▶ **Work task**
Please find every line in the records below that contains the word "account", and copy it.

▶ **Data records**
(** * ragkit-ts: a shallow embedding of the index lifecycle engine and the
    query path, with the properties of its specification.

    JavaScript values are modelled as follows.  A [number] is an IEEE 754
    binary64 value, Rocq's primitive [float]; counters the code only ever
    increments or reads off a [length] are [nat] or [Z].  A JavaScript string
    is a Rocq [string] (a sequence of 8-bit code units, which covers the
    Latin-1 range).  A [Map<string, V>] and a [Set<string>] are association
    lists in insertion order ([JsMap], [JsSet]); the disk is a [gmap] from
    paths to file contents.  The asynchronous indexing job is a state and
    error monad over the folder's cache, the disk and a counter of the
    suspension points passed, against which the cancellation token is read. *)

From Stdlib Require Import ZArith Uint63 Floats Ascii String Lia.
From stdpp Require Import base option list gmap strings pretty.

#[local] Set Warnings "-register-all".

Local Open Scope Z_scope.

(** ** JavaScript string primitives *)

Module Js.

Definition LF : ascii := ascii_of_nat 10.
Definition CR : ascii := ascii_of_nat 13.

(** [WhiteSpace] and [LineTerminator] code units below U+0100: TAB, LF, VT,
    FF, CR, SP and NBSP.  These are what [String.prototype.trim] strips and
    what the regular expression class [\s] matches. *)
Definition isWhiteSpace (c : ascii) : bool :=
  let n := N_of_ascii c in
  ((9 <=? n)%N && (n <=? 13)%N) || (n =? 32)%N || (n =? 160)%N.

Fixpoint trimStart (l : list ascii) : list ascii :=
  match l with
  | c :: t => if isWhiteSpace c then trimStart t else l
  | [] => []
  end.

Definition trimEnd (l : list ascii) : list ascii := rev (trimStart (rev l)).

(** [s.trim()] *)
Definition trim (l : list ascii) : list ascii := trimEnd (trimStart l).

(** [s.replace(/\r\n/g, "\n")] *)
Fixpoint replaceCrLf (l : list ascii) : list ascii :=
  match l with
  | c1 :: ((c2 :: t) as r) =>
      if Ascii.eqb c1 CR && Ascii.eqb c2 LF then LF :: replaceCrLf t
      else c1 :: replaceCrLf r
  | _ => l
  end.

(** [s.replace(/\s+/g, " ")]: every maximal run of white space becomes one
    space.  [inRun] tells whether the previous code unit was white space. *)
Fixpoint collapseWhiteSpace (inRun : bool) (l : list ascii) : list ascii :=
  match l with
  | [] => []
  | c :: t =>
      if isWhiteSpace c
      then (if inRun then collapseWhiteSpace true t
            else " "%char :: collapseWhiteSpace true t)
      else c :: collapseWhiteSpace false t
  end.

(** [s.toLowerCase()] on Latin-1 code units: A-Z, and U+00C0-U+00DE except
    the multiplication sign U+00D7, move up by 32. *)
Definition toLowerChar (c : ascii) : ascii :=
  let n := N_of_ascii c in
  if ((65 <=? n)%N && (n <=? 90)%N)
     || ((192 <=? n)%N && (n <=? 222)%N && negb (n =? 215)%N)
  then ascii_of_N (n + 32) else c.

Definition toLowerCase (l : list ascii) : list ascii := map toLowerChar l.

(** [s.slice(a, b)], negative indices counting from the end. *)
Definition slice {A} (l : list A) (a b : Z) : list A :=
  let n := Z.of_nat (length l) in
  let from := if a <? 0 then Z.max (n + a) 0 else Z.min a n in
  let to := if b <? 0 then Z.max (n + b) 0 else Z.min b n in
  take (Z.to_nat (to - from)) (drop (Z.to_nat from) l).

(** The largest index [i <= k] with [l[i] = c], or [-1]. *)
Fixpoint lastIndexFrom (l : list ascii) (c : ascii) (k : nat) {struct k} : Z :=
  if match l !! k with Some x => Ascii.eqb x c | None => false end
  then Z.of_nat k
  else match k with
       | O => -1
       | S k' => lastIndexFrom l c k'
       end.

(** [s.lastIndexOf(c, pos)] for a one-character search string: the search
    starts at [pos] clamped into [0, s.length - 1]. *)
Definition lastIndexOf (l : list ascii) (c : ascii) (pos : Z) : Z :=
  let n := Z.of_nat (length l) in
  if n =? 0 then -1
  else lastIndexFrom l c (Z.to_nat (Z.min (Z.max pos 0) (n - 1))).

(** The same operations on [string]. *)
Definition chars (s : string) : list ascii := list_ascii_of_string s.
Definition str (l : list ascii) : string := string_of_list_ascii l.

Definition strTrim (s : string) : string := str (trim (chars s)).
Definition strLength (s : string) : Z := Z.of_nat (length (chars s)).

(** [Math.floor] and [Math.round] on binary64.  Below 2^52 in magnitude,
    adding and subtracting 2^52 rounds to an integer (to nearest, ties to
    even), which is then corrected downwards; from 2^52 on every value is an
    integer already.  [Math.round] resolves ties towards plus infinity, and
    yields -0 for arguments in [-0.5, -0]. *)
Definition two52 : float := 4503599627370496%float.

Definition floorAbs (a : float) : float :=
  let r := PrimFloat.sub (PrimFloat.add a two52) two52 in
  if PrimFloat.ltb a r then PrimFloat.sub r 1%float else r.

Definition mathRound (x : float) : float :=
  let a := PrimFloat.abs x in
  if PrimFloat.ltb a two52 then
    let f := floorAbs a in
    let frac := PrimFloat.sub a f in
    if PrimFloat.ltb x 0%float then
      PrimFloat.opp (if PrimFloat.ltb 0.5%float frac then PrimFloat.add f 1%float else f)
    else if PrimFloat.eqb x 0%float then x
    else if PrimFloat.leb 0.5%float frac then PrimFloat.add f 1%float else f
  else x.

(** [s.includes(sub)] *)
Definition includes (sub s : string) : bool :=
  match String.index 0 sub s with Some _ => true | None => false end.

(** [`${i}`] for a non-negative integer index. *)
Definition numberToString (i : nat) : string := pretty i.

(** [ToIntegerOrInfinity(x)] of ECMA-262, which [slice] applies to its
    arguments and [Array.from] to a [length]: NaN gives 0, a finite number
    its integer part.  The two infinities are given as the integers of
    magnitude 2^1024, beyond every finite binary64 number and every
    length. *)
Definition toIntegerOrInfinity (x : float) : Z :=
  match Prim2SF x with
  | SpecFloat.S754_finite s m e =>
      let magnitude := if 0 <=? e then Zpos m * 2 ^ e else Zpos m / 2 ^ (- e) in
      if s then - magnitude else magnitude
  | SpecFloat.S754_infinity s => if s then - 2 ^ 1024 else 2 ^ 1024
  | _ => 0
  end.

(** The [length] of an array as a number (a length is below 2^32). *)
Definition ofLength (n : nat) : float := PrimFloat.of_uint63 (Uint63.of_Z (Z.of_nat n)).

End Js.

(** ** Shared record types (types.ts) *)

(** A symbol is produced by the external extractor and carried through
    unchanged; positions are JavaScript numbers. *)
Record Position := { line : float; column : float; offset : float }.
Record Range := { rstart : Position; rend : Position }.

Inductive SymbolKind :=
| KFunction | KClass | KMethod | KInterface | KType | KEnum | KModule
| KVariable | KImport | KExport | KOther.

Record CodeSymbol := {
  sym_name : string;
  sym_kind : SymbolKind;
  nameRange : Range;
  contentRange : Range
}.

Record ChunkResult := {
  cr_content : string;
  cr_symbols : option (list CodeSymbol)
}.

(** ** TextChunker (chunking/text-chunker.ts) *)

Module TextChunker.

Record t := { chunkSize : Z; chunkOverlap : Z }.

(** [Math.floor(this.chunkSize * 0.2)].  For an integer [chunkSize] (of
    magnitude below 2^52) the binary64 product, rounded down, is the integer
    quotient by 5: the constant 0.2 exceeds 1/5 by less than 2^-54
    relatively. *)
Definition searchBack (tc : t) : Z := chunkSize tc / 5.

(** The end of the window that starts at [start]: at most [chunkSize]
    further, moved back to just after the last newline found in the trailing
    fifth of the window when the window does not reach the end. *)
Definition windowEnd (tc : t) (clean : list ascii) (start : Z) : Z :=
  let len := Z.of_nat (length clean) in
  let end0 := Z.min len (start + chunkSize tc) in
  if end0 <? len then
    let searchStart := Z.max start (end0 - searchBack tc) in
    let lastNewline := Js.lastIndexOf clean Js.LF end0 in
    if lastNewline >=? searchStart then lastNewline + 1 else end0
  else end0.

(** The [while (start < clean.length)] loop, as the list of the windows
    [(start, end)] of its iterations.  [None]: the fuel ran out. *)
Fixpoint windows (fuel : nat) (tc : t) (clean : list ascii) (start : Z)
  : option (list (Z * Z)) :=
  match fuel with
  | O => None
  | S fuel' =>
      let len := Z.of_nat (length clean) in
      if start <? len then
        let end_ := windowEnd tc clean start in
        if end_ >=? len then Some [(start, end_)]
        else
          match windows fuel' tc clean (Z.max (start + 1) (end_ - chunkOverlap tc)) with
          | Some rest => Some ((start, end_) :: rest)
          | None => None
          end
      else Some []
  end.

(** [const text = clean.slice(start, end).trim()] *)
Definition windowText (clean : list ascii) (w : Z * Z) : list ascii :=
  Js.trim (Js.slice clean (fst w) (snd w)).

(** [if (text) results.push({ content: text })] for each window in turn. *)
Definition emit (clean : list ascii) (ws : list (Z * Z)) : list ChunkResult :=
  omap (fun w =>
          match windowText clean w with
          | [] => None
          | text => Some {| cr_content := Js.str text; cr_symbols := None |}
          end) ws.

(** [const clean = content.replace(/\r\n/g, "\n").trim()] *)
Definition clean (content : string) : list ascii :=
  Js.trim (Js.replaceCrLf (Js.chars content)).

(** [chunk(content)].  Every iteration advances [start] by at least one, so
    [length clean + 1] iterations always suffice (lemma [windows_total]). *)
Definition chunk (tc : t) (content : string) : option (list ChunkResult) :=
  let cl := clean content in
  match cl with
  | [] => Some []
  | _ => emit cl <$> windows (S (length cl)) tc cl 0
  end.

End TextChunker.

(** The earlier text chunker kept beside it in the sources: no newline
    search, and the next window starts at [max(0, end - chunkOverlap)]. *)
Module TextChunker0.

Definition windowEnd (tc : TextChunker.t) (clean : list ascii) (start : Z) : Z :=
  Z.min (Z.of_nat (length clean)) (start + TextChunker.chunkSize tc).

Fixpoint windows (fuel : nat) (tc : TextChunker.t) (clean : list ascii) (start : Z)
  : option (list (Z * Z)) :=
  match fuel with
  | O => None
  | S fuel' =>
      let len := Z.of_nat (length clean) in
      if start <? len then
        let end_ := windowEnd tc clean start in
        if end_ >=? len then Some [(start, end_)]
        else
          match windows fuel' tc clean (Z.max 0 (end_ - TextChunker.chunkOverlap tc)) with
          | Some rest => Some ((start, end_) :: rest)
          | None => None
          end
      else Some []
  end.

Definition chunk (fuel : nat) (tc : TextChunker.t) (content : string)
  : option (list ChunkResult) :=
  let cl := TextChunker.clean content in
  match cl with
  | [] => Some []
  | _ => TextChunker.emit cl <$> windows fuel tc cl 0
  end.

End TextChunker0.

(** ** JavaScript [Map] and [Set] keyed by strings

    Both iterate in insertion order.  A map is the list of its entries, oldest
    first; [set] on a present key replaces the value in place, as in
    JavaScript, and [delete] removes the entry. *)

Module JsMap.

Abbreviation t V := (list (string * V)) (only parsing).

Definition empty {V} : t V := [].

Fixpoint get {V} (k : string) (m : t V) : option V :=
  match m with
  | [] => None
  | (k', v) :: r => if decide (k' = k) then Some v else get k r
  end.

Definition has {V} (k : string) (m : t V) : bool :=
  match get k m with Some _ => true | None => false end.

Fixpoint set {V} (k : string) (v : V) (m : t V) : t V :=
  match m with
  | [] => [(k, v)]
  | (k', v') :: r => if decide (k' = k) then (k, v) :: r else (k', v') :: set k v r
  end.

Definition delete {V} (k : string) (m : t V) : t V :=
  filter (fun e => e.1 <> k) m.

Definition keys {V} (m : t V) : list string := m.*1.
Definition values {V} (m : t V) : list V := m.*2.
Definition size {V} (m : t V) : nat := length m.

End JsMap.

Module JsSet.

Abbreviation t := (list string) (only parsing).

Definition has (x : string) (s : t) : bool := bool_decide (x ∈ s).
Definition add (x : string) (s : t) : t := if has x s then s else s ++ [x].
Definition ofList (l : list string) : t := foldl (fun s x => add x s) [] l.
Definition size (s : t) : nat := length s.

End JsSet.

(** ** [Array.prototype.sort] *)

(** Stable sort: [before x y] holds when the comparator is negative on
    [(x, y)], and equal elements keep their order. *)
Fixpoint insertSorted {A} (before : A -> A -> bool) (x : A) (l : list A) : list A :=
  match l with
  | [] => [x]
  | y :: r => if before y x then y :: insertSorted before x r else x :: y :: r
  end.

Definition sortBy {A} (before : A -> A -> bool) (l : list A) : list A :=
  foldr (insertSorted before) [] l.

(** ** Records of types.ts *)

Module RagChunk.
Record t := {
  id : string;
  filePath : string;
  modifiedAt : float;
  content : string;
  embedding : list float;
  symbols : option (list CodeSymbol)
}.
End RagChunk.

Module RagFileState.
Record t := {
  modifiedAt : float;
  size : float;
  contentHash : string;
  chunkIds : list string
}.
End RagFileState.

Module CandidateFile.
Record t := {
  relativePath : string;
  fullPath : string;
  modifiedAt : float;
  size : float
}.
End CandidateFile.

* * *

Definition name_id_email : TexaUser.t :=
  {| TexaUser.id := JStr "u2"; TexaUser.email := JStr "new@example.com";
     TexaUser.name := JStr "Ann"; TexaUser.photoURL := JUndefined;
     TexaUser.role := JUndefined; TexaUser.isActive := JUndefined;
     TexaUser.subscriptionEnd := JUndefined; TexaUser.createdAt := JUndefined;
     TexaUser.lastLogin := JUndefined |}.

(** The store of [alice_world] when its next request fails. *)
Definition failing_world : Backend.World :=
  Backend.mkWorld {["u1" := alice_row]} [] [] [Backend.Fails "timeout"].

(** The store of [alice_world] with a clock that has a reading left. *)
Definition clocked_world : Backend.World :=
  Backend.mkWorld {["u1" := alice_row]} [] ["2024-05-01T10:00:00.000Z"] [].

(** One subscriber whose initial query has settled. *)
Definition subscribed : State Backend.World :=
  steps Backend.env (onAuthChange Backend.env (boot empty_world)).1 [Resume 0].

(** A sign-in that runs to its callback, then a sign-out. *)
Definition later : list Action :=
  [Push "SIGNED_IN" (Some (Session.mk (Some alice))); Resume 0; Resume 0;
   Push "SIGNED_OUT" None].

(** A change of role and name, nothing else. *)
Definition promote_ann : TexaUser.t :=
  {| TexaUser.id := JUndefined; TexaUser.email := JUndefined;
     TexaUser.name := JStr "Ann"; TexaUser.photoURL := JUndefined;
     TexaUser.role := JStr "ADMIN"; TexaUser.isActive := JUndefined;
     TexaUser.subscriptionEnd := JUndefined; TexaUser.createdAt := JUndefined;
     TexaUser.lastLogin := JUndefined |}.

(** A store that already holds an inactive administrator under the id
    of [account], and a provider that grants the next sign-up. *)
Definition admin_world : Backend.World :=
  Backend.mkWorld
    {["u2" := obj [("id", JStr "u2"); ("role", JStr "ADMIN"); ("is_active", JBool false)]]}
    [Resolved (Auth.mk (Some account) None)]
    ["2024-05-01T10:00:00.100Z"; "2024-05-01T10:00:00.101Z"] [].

▶ **Response to this task**
    of [account], and a provider that grants the next sign-up. *)
    [Resolved (Auth.mk (Some account) None)]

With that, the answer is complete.